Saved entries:
◆ ◆ ◆ ◆

(** * cbordump: decoded CBOR values made JSON-able

    A shallow embedding of [cbordump.py].  The script reads CBOR items from
    standard input, rewrites each decoded value with [jsonable] and prints it
    as one line of JSON.  The embedding follows the script function by
    function: [maybestr], [jsonable] and the top-level [while True] loop.

    Python objects are modelled by the inductive type [pyval]; a [dict] is
    an association list in insertion order (the order [items()] iterates in),
    because the result of [jsonable] depends on which entry is written last.
    Raising is modelled by the error monad [res]; [try ... except:] is
    [try_except].

    The library functions that the script calls are modelled by what they
    compute: [bytes.decode()] is strict UTF-8 decoding, [base64.b64encode]
    the encoding of RFC 4648.  The decoder and the JSON printer are external
    to the script: the loop takes the decoder as a parameter, and records
    what is handed to the printer.  The interpreter's recursion limit is not
    modelled. *)

From Stdlib Require Import ZArith List Bool Lia String Ascii.
From Stdlib Require Import Strings.Byte.
Import ListNotations.
Local Open Scope Z_scope.

(** ** Exceptions and the error monad *)

Inductive exn : Type :=
| EOFError
| TypeError
| ValueError
| UnicodeDecodeError
| UnicodeEncodeError
| BinasciiError.

Inductive res (A : Type) : Type :=
| Ret (a : A)
| Raise (e : exn).

Arguments Ret {A} a.
Arguments Raise {A} e.

Definition bind {A B : Type} (c : res A) (k : A -> res B) : res B :=
  match c with
  | Ret a => k a
  | Raise e => Raise e
  end.

Notation "x <- c ;; k" := (bind c (fun x => k))
  (at level 61, c at next level, right associativity).

(** [try: body except: handler] with a bare [except:], which catches every
    exception. *)
Definition try_except {A : Type} (body : res A) (handler : exn -> res A) : res A :=
  match body with
  | Ret a => Ret a
  | Raise e => handler e
  end.

(** ** Python values *)

(** [bytes] is a list of bytes, [str] a list of Unicode code points. *)
Definition pybytes : Type := list byte.
Definition pystr : Type := list Z.

Definition byte_val (b : byte) : Z := Z.of_N (Byte.to_N b).

Definition byte_of (z : Z) : byte :=
  match Byte.of_N (Z.to_N z) with
  | Some b => b
  | None => x00
  end.

(** A [str] literal of the source, as code points. *)
Definition str_lit (s : string) : pystr :=
  map (fun a => Z.of_N (N_of_ascii a)) (list_ascii_of_string s).

(** Keys of a decoded map: the hashable values a CBOR decoder yields
    (floats, which no claim distinguishes, are left out of the key type). *)
Inductive pykey : Type :=
| KNone
| KBool (b : bool)
| KInt (n : Z)
| KBytes (b : pybytes)
| KStr (s : pystr).

#[local] Set Warnings "-register-all".

Inductive pyval : Type :=
| PNone
| PBool (b : bool)
| PInt (n : Z)
| PFloat (bits : Z)          (* the IEEE 754 binary64 bit pattern *)
| PBytes (b : pybytes)
| PStr (s : pystr)
| PList (l : list pyval)
| PDict (d : list (pykey * pyval)).

Definition pydict : Type := list (pykey * pyval).

Fixpoint list_eqb {A : Type} (eqb : A -> A -> bool) (l1 l2 : list A) : bool :=
  match l1, l2 with
  | [], [] => true
  | a :: l1', b :: l2' => eqb a b && list_eqb eqb l1' l2'
  | _, _ => false
  end.

(** Equality of dict keys is Python's [==]: [True == 1] and [False == 0],
    while [str] and [bytes] never compare equal. *)
Definition key_eqb (a b : pykey) : bool :=
  match a, b with
  | KNone, KNone => true
  | KBool x, KBool y => Bool.eqb x y
  | KBool x, KInt n => (if x then 1 else 0) =? n
  | KInt n, KBool x => n =? (if x then 1 else 0)
  | KInt m, KInt n => m =? n
  | KBytes x, KBytes y => list_eqb Byte.eqb x y
  | KStr x, KStr y => list_eqb Z.eqb x y
  | _, _ => false
  end.

(** [d[k]] as a lookup, and the assignment [d[k] = v]: an existing equal
    key keeps its place (and its key object), a new key is appended. *)
Fixpoint dict_get (d : pydict) (k : pykey) : option pyval :=
  match d with
  | [] => None
  | (k', v') :: d' => if key_eqb k' k then Some v' else dict_get d' k
  end.

Fixpoint dict_set (d : pydict) (k : pykey) (v : pyval) : pydict :=
  match d with
  | [] => [(k, v)]
  | (k', v') :: d' =>
      if key_eqb k' k then (k', v) :: d' else (k', v') :: dict_set d' k v
  end.

(** [k + s] for a [str] [s]: concatenation when [k] is a [str], [TypeError]
    for every other key type. *)
Definition key_add_str (k : pykey) (s : pystr) : res pykey :=
  match k with
  | KStr a => Ret (KStr (a ++ s))
  | _ => Raise TypeError
  end.

(** Truth value of an object, as [if xs:] tests it. *)
Definition truthy (v : pyval) : bool :=
  match v with
  | PNone => false
  | PBool b => b
  | PInt n => negb (n =? 0)
  | PFloat bits => negb (bits mod 2 ^ 63 =? 0)
  | PBytes b => negb (Nat.eqb (List.length b) 0)
  | PStr s => negb (Nat.eqb (List.length s) 0)
  | PList l => negb (Nat.eqb (List.length l) 0)
  | PDict d => negb (Nat.eqb (List.length d) 0)
  end.

(** [ord(cs)] for a one-character string: the elements of a [pystr] already
    are code points. *)
Definition ord (cs : Z) : Z := cs.

(** [_sp = ord(' ')], which the script defines and never uses. *)
Definition _sp : Z := ord 0x20.

(** ** [bytes.decode()]: strict UTF-8

    The built-in decoder with its defaults ([encoding='utf-8'],
    [errors='strict']): well-formed UTF-8 only, so no overlong form, no
    surrogate and nothing above U+10FFFF. *)

Definition in_range (lo hi c : Z) : bool := (lo <=? c) && (c <=? hi).

Definition is_cont (c : Z) : bool := in_range 0x80 0xBF c.

(** Bounds of the second byte of a three- and of a four-byte sequence. *)
Definition second3_ok (c0 c1 : Z) : bool :=
  if c0 =? 0xE0 then in_range 0xA0 0xBF c1
  else if c0 =? 0xED then in_range 0x80 0x9F c1
  else is_cont c1.

Definition second4_ok (c0 c1 : Z) : bool :=
  if c0 =? 0xF0 then in_range 0x90 0xBF c1
  else if c0 =? 0xF4 then in_range 0x80 0x8F c1
  else is_cont c1.
Definition l4Flat (data : Packet) (o l c : nat) (buf : list Z) (ihl : nat)
    (protocol : Z) (ft : nat) : option Packet :=
  if decide (ft + 2 ≤ l ∧ ihl ≤ l) then
    let buf3 := write2 buf (o + ft) 0 0 in
    checksum ← checksumIPv4TCPUDP
                 (bytesOf buf3 (Slice (o + ihl) (l - ihl) (c - ihl)))
                 (u32 protocol) (bytesOf buf3 (Src data)) (bytesOf buf3 (Dst data));
    Some (withBuffer data
            (write2 buf3 (o + ft) (u8 (Z.shiftr checksum 8)) (u8 checksum)))
  else None.

Definition rcFlat (data : Packet) (o l c : nat) : option Packet :=
  b0 ← Buffer data !! o;
  let ihl := ihlOf b0 in
  if decide (12 ≤ l ∧ ihl ≤ c) then
    let buf1 := write2 (Buffer data) (o + 10) 0 0 in
    let ck := checksumIPv4Header (bytesOf buf1 (Slice o ihl c)) in
    let buf2 := write2 buf1 (o + 10) (u8 (Z.shiftr ck 8)) (u8 ck) in
    protocol ← buf2 !! (o + 9);
    if decide (protocol = 6%Z) then
      l4Flat data o l c buf2 ihl protocol (ihl + 16)
    else if decide (protocol = 17%Z) then
      l4Flat data o l c buf2 ihl protocol (ihl + 6)
    else Some (withBuffer data buf2)
  else None.

#[global] Instance is_byte_dec b : Decision (is_byte b).
Proof. unfold is_byte. apply _. Defined.

(** What the reader guarantees of a packet it sends, in terms of the read
    that produced it. *)
Definition emitted_by (rd : TunRead) (p : Packet) : Prop :=
  rd_err rd = None ∧
  (0 < rd_size rd ≤ Z.of_nat maxContentSize)%Z ∧
  arraySlice tunPacketOffset (tunPacketOffset + Z.to_nat (rd_size rd))
    = Some (PacketS p) ∧
  Parse p = Some (true, p) ∧
  (IsIPv6 p = false →
     ipv4_HeaderLen ≤ len (PacketS p) ∧
     Src p = Slice (tunPacketOffset + 12) 4 (maxContentSize - tunPacketOffset - 12) ∧
     Dst p = Slice (tunPacketOffset + 16) 4 (maxContentSize - tunPacketOffset - 16) ∧
     length (bytesOf (Buffer p) (Src p)) = 4 ∧
     length (bytesOf (Buffer p) (Dst p)) = 4).

Definition clean (p : Packet) : Prop :=
  PacketS p = Nil ∧ Src p = Nil ∧ Dst p = Nil ∧ IsIPv6 p = false.

(** A decidable form of [wf_packet], to check concrete packets by
    evaluation. *)
Definition slice_wfb (s : slice) : bool :=
  match s with
  | Nil => true
  | Slice o l c => (l <=? c) && (o + c =? maxContentSize)
  end.

Definition wf_packetb (data : Packet) : bool :=
  (length (Buffer data) =? maxContentSize) &&
  forallb (λ b, (0 <=? b)%Z && (b <? 256)%Z) (Buffer data) &&
  slice_wfb (PacketS data) && slice_wfb (Src data) && slice_wfb (Dst data).

(** ** Sample packets *)

(** A packet as [ReadFrom] and the TUN reader leave it: the bytes at
    [tunPacketOffset], the packet view over them, nothing parsed yet. *)
Definition inBuffer (packet : list Z) : Packet :=
  mkPacket
    (replicate tunPacketOffset 0%Z ++ packet ++
     replicate (maxContentSize - tunPacketOffset - length packet) 0%Z)
    (Slice tunPacketOffset (length packet) (maxContentSize - tunPacketOffset))
    Nil Nil false.

(** The same packet with the views that [Parse] sets for IPv4. *)
Definition parsedIPv4 (packet : list Z) : Packet :=
  mkPacket (Buffer (inBuffer packet)) (PacketS (inBuffer packet))
    (Slice (tunPacketOffset + 12) 4 (maxContentSize - tunPacketOffset - 12))
    (Slice (tunPacketOffset + 16) 4 (maxContentSize - tunPacketOffset - 16))
    false.

(** Scenario 2 of the specification: a TCP SYN from 10.0.0.1 to 10.0.0.2,
    header length 5, a 20-byte TCP header, no payload. *)
Definition tcpSyn : list Z :=
  [0x45; 0x00; 0x00; 0x28; 0x00; 0x01; 0x00; 0x00; 0x40; 0x06; 0x00; 0x00;
   10; 0; 0; 1; 10; 0; 0; 2;
   0x04; 0xd2; 0x00; 0x50; 0; 0; 0; 0; 0; 0; 0; 0;
   0x50; 0x02; 0xff; 0xff; 0x00; 0x00; 0x00; 0x00]%Z.

(** Scenario 1 of the specification: a UDP packet and ten bytes after the
    IP header. *)
Definition udpDatagram : list Z :=
  [0x45; 0x00; 0x00; 0x22; 0x00; 0x01; 0x00; 0x00; 0x40; 0x11; 0x00; 0x00;
   10; 0; 0; 1; 10; 0; 0; 2;
   0xaa; 0xaa; 0xaa; 0xaa; 0xaa; 0xaa; 0xaa; 0xaa; 0xaa; 0xaa]%Z.

(** An IPv4 header that announces TCP, with nothing after it. *)
Definition tcpHeaderOnly : list Z :=
  [0x45; 0x00; 0x00; 0x14; 0x00; 0x01; 0x00; 0x00; 0x40; 0x06; 0x00; 0x00;
   10; 0; 0; 1; 10; 0; 0; 2]%Z.

(** Twenty bytes of version 4 that announce a header length of 0 and TCP. *)
Definition tcpNoHeaderLength : list Z :=
  [0x40; 0x00; 0x00; 0x14; 0x00; 0x01; 0x00; 0x00; 0x40; 0x06; 0x00; 0x00;
   10; 0; 0; 1; 10; 0; 0; 2]%Z.

(** Twenty bytes of version 4 that announce a header length of 1 (four
    bytes) and UDP. *)
Definition udpShortHeader : list Z :=
  [0x41; 0x00; 0x00; 0x14; 0x00; 0x01; 0x00; 0x00; 0x40; 0x11; 0x00; 0x00;
   10; 0; 0; 1; 10; 0; 0; 2]%Z.

(** A device at 10.66.0.1 whose TUN accepts every write in full. *)
Definition sampleDevice : Device :=
  mkDevice [10; 66; 0; 1]%Z (λ bytes offset, (Z.of_nat (length bytes - offset), None)).

Definition sampleSender : list Z := [192; 168; 1; 5]%Z.

(** The same address in the 16-byte form of [net.IP], as [net.IPv4] and
    [net.ParseIP] return it. *)
Definition sampleSender16 : list Z :=
  [0; 0; 0; 0; 0; 0; 0; 0; 0; 0; 0xff; 0xff; 192; 168; 1; 5]%Z.

(** 128 KiB of 0xff: with the pseudo-header of two addresses
    255.255.255.255 its words add up to more than a [uint32] holds. *)
Definition overflowPayload : list Z := replicate (Z.to_nat 131072) 255%Z.
Definition broadcastIP : list Z := [255; 255; 255; 255]%Z.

◆ ◆ ◆ ◆

Instructions for the task: Word for word, restate the lines above from the line containing "Definition sampleSender : list" through the line containing "255.255.255.255 its words", with both included and nothing else.

Problem solution:
Definition sampleSender : list Z := [192; 168; 1; 5]%Z.

(** The same address in the 16-byte form of [net.IP], as [net.IPv4] and
    [net.ParseIP] return it. *)
Definition sampleSender16 : list Z :=
  [0; 0; 0; 0; 0; 0; 0; 0; 0; 0; 0xff; 0xff; 192; 168; 1; 5]%Z.

(** 128 KiB of 0xff: with the pseudo-header of two addresses
    255.255.255.255 its words add up to more than a [uint32] holds. *)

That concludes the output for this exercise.